La fétichisation n’est pas l’autonomisation

perfect-match-season-1-episode-7-netflixImage via Netflix

L’arrivée d’Abbey suscite de nombreuses conversations franches sur la sexualité. Le fait que ces conversations aient pu être diffusées est un grand pas en avant. L’épisode 8 contient une longue conversation entre Kariselle et son petit ami Joey sur son expérience en tant que femme bisexuelle. Alors qu’elle s’épanche sur ses relations passées sans soutien et sur ses peurs, elle fait remarquer que ce n’est pas parce qu’elle a une relation avec un homme que sa sexualité doit être remise en question. Joey l’écoute et lui assure qu’il accepte Kariselle telle qu’elle est.

Là où cette interaction saine dérape, ce sont les commentaires supplémentaires de Joey sur le soutien qu’il apporte à la bisexualité de Kariselle. Il plaisante sur le fait que ses parents le qualifient de « bâtard malade » parce qu’il préfère les femmes qui s’intéressent à d’autres femmes. Au cours de cette conversation et immédiatement après le baiser entre Francesca et Kariselle, il lui fait comprendre qu’il serait tout à fait d’accord si Kariselle voulait un jour inviter une autre femme dans leur relation. Il s’exclame : « C’est magnifique… Je suis d’accord à 150% » et ajoute : « Francesca, tu es toujours la bienvenue pour passer la nuit dans notre chambre », sous le regard de Damian et de lui. Plus tard, Damian fait part de ses réflexions lors d’une interview : « Francesca est bisexuelle, c’est quelque chose de nouveau pour moi et c’est excitant. Je ne sais pas quoi vous dire d’autre ».

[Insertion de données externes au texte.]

(* ===== verification/Identity.v ===== *)
(** * Stable identities and content hashes

    [packages/domain/src/custombuild_domain/identity.py]: [stable_id] is a
    version-5 UUID of a slash-separated path, [content_hash] the SHA-256 of a
    canonical JSON rendering.  The standard library functions the file uses
    (SHA-1 and SHA-256 of [hashlib], [uuid.uuid5], [json.dumps]) are modelled on
    lists of bytes, a byte being a [Z] between 0 and 255; a [string] is already
    the list of bytes of its UTF-8 encoding. *)

From S2P Require Import Prelude.

Definition byte_list (s : string) : list Z :=
  map (fun c => Z.of_N (N_of_ascii c)) (String.list_ascii_of_string s).

(** ** 32-bit words and Merkle-Damgard padding *)

Module Words.
Definition mask32 : Z := 4294967295.
Definition w32 (x : Z) : Z := Z.land x mask32.
Definition rotl (n x : Z) : Z := w32 (Z.lor (Z.shiftl x n) (Z.shiftr x (32 - n))).
Definition rotr (n x : Z) : Z := w32 (Z.lor (Z.shiftr x n) (Z.shiftl x (32 - n))).
Definition not32 (x : Z) : Z := Z.lxor x mask32.

(** Big-endian bytes of a [width]-byte integer. *)
Definition be_bytes (width : nat) (n : Z) : list Z :=
  map (fun i => Z.land (Z.shiftr n (8 * (Z.of_nat width - 1 - i))) 255) (seqZ 0 (Z.of_nat width)).

Fixpoint be_words (l : list Z) : list Z :=
  match l with
  | a :: b :: c :: d :: l' => ((a * 256 + b) * 256 + c) * 256 + d :: be_words l'
  | _ => []
  end.

Fixpoint blocks (fuel : nat) (l : list Z) : list (list Z) :=
  match fuel, l with
  | O, _ | _, [] => []
  | S fuel', _ => take 16 l :: blocks fuel' (drop 16 l)
  end.

(** The message, a one bit, zeros, and the length in bits on 64 bits. *)
Definition pad (l : list Z) : list Z :=
  let n := Z.of_nat (length l) in
  l ++ [128] ++ replicate (Z.to_nat ((55 - n) mod 64)) 0 ++ be_bytes 8 (8 * n).

Definition message_blocks (l : list Z) : list (list Z) :=
  let ws := be_words (pad l) in blocks (length ws) ws.
End Words.

Module Sha1.
Import Words.
Record state := St { ha : Z; hb : Z; hc : Z; hd : Z; he : Z }.

Definition round_fn (i b c d : Z) : Z * Z :=
  if i <? 20 then (Z.lor (Z.land b c) (Z.land (not32 b) d), 0x5A827999)
  else if i <? 40 then (Z.lxor b (Z.lxor c d), 0x6ED9EBA1)
  else if i <? 60 then (Z.lor (Z.land b c) (Z.lor (Z.land b d) (Z.land c d)), 0x8F1BBCDC)
  else (Z.lxor b (Z.lxor c d), 0xCA62C1D6).

(** The message schedule, latest word first. *)
Fixpoint schedule (n : nat) (w : list Z) : list Z :=
  match n with
  | O => w
  | S n' =>
      let x := rotl 1 (Z.lxor (nth 2 w 0) (Z.lxor (nth 7 w 0) (Z.lxor (nth 13 w 0) (nth 15 w 0)))) in
      schedule n' (x :: w)
  end.

Fixpoint rounds (i : Z) (ws : list Z) (s : state) : state :=
  match ws with
  | [] => s
  | w :: ws' =>
      let '(f, k) := round_fn i (hb s) (hc s) (hd s) in
      rounds (i + 1) ws'
        (St (w32 (rotl 5 (ha s) + f + he s + k + w)) (ha s) (rotl 30 (hb s)) (hc s) (hd s))
  end.

Definition compress (s : state) (block : list Z) : state :=
  let r := rounds 0 (rev (schedule 64 (rev block))) s in
  St (w32 (ha s + ha r)) (w32 (hb s + hb r)) (w32 (hc s + hc r)) (w32 (hd s + hd r))
     (w32 (he s + he r)).

Definition digest (l : list Z) : list Z :=
  let s := foldl compress (St 0x67452301 0xEFCDAB89 0x98BADCFE 0x10325476 0xC3D2E1F0)
             (message_blocks l) in
  concat (map (be_bytes 4) [ha s; hb s; hc s; hd s; he s]).
End Sha1.

Module Sha256.
Import Words.
(** The 64 words, most significant first, of one number: the first 32 bits of
    the fractional parts of the cube roots of the first 64 primes. *)
Definition round_constants : list Z :=
  Eval vm_compute in be_words (be_bytes 256 0x428a2f9871374491b5c0fbcfe9b5dba53956c25b59f111f1923f82a4ab1c5ed5d807aa9812835b01243185be550c7dc372be5d7480deb1fe9bdc06a7c19bf174e49b69c1efbe47860fc19dc6240ca1cc2de92c6f4a7484aa5cb0a9dc76f988da983e5152a831c66db00327c8bf597fc7c6e00bf3d5a7914706ca63511429296727b70a852e1b21384d2c6dfc53380d13650a7354766a0abb81c2c92e92722c85a2bfe8a1a81a664bc24b8b70c76c51a3d192e819d6990624f40e3585106aa07019a4c1161e376c082748774c34b0bcb5391c0cb34ed8aa4a5b9cca4f682e6ff3748f82ee78a5636f84c878148cc7020890befffaa4506cebbef9a3f7c67178f2).

Definition initial : list Z :=
  Eval vm_compute in be_words (be_bytes 32 0x6a09e667bb67ae853c6ef372a54ff53a510e527f9b05688c1f83d9ab5be0cd19).

Definition sigma (a b c x : Z) : Z := Z.lxor (rotr a x) (Z.lxor (rotr b x) (rotr c x)).
Definition sigma_shift (a b c x : Z) : Z := Z.lxor (rotr a x) (Z.lxor (rotr b x) (Z.shiftr x c)).

Fixpoint schedule (n : nat) (w : list Z) : list Z :=
  match n with
  | O => w
  | S n' =>
      let x := w32 (sigma_shift 17 19 10 (nth 1 w 0) + nth 6 w 0
                    + sigma_shift 7 18 3 (nth 14 w 0) + nth 15 w 0) in
      schedule n' (x :: w)
  end.

Definition round (st : list Z) (kw : Z * Z) : list Z :=
  match st with
  | [a; b; c; d; e; f; g; h] =>
      let ch := Z.lxor (Z.land e f) (Z.land (not32 e) g) in
      let maj := Z.lxor (Z.land a b) (Z.lxor (Z.land a c) (Z.land b c)) in
      let t1 := h + sigma 6 11 25 e + ch + fst kw + snd kw in
      let t2 := sigma 2 13 22 a + maj in
      [w32 (t1 + t2); a; b; c; w32 (d + t1); e; f; g]
  | _ => st
  end.

Definition compress (st block : list Z) : list Z :=
  let ws := rev (schedule 48 (rev block)) in
  zip_with (fun x y => w32 (x + y)) st (foldl round st (zip round_constants ws)).

Definition digest (l : list Z) : list Z :=
  concat (map (be_bytes 4) (foldl compress initial (message_blocks l))).
End Sha256.

(** ** Hexadecimal rendering *)

Definition hex_digit (n : Z) : ascii :=
  match n with
  | 0 => "0" | 1 => "1" | 2 => "2" | 3 => "3" | 4 => "4" | 5 => "5" | 6 => "6" | 7 => "7"
  | 8 => "8" | 9 => "9" | 10 => "a" | 11 => "b" | 12 => "c" | 13 => "d" | 14 => "e" | _ => "f"
  end%char.

Fixpoint hex_bytes (l : list Z) : string :=
  match l with
  | [] => ""
  | b :: l' => String (hex_digit (b / 16)) (String (hex_digit (b mod 16)) (hex_bytes l'))
  end.

(** ** [stable_id] *)

(** [_CUSTOMBUILD_NAMESPACE], the UUID f8b44bb5-8010-55a8-a125-354329ce99ab. *)
Definition CUSTOMBUILD_NAMESPACE : list Z :=
  [0xf8; 0xb4; 0x4b; 0xb5; 0x80; 0x10; 0x55; 0xa8; 0xa1; 0x25; 0x35; 0x43; 0x29; 0xce; 0x99; 0xab].

(** [uuid.uuid5(ns, name).bytes]: the first 16 bytes of the SHA-1 of namespace
    and name, with version 5 and the RFC 4122 variant written in. *)
Definition uuid5_bytes (ns : list Z) (name : string) : list Z :=
  let d := take 16 (Sha1.digest (ns ++ byte_list name)) in
  alter (fun b => Z.lor (Z.land b 0x0f) 0x50) 6%nat (alter (fun b => Z.lor (Z.land b 0x3f) 0x80) 8%nat d).

(** [f"{entity[:3]}_{uuid5(NS, entity/path...).hex}"] *)
Definition stable_id (entity : string) (semantic_path : list string) : string :=
  let name := str_join "/" (entity :: semantic_path) in
  String.substring 0 3 entity +:+ "_" +:+ hex_bytes (uuid5_bytes CUSTOMBUILD_NAMESPACE name).
#[global] Arguments stable_id : simpl never.

(** ** Canonical JSON *)

Inductive json :=
  | JNull
  | JBool (b : bool)
  | JInt (z : Z)
  | JStr (s : string)
  | JArr (l : list json)
  | JObj (fields : list (string * json)).

(** [_canonical] on what the models contain: mappings are rebuilt with their
    keys in order, everything else is kept element by element. *)
Fixpoint canonical (v : json) : json :=
  match v with
  | JArr l => JArr (map canonical l)
  | JObj fields =>
      JObj (sort_by (cmp_on fst String.compare) (map (fun kv => (fst kv, canonical (snd kv))) fields))
  | _ => v
  end.

(** Escapes of [json.dumps(..., ensure_ascii=False)]. *)
Definition json_escape_char (c : ascii) : string :=
  let n := Z.of_N (N_of_ascii c) in
  if n =? 34 then "\" +:+ String c ""
  else if n =? 92 then "\\"
  else if n =? 10 then "\n"
  else if n =? 13 then "\r"
  else if n =? 9 then "\t"
  else if n =? 8 then "\b"
  else if n =? 12 then "\f"
  else if n <? 32 then "\u00" +:+ hex_bytes [n]
  else String c "".

Fixpoint json_escape (s : string) : string :=
  match s with "" => "" | String c s' => json_escape_char c +:+ json_escape s' end.

Definition quote : string := String (Ascii.ascii_of_N 34) "".
Definition json_string (s : string) : string := quote +:+ json_escape s +:+ quote.

(** [json.dumps(..., separators=(",", ":"))] *)
Fixpoint json_dumps (v : json) : string :=
  match v with
  | JNull => "null"
  | JBool b => if b then "true" else "false"
  | JInt z => str_of_Z z
  | JStr s => json_string s
  | JArr l => "[" +:+ str_join "," (map json_dumps l) +:+ "]"
  | JObj fields =>
      "{" +:+ str_join "," (map (fun kv => json_string (fst kv) +:+ ":" +:+ json_dumps (snd kv)) fields)
          +:+ "}"
  end.

Definition canonical_json (v : json) : string := json_dumps (canonical v).
Definition content_hash (v : json) : string := hex_bytes (Sha256.digest (byte_list (canonical_json v))).
#[global] Arguments content_hash : simpl never.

Ces deux hommes confondent fétichisation et autonomisation lorsqu’ils se vantent de leur ouverture d’esprit à l’égard de l’identité sexuelle de leur petite amie. En réalité, il semble que ces hommes ne soient réceptifs aux conversations sur l’homosexualité dans leurs propres relations que lorsqu’ils y trouvent leur compte. Kariselle s’extasie devant l’acceptation de Joey, alors qu’en réalité, ces femmes sont déshumanisées. Il n’y a jamais un seul mot critique sur les réactions d’objectivation des garçons, ce qui donne l’impression que c’est à cela que ressemblent les relations progressistes et que ces conversations sont en fait saines et normales. Sans essayer de contrôler le niveau de confort des autres, ou ce qu’ils attendent de leurs partenaires, ces couples n’ont pas placé la barre très haut pour des conversations productives autour de la bisexualité à la télévision.

En fin de compte, nous devons rencontrer Perfect Match là où il se trouve. Si nous recherchons une inclusion réfléchie et des conversations attentives sur la sexualité, la télé-réalité n’est certainement pas l’endroit où il faut regarder. Ces candidats ne font que jouer le jeu tel qu’il a été conçu : avec beaucoup de drame. Il est injuste de les pénaliser pour leur comportement osé parce qu’ils ont le poids supplémentaire des stéréotypes et de la représentation sur le dos. Nous avons parcouru un long chemin depuis l’époque de A Shot At Love With Tila Tequila, mais les discussions immatures et maladroites sur la bisexualité dans Perfect Match nous rappellent que nous avons encore beaucoup de chemin à parcourir.

Perfect Match est disponible en streaming sur Netflix.